What this task involves: Whenever a line contains the string "Identity", copy it out of the entries.

Records provided:

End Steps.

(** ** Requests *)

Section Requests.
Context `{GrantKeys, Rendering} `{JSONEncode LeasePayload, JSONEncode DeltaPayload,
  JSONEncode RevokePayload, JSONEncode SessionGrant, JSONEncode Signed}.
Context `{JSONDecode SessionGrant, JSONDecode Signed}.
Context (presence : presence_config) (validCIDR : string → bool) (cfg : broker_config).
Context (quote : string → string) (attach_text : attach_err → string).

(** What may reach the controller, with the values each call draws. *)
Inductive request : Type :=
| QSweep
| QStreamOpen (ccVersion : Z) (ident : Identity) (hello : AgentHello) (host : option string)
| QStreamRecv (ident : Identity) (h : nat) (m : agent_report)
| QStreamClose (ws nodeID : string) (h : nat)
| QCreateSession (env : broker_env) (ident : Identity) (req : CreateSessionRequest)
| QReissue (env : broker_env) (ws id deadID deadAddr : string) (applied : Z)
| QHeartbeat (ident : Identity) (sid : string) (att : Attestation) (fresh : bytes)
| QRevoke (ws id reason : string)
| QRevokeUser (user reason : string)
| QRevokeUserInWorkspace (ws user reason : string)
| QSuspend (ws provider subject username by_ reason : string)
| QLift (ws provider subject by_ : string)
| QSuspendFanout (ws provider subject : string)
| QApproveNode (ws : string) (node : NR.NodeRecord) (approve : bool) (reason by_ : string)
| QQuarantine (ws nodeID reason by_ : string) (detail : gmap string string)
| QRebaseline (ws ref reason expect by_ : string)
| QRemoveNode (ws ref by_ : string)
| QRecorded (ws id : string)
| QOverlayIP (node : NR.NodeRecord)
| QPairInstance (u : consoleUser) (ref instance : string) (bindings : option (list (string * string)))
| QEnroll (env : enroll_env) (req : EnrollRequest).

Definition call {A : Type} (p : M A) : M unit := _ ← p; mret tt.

Output:
| QStreamOpen (ccVersion : Z) (ident : Identity) (hello : AgentHello) (host : option string)
| QStreamRecv (ident : Identity) (h : nat) (m : agent_report)
| QCreateSession (env : broker_env) (ident : Identity) (req : CreateSessionRequest)
| QHeartbeat (ident : Identity) (sid : string) (att : Attestation) (fresh : bytes)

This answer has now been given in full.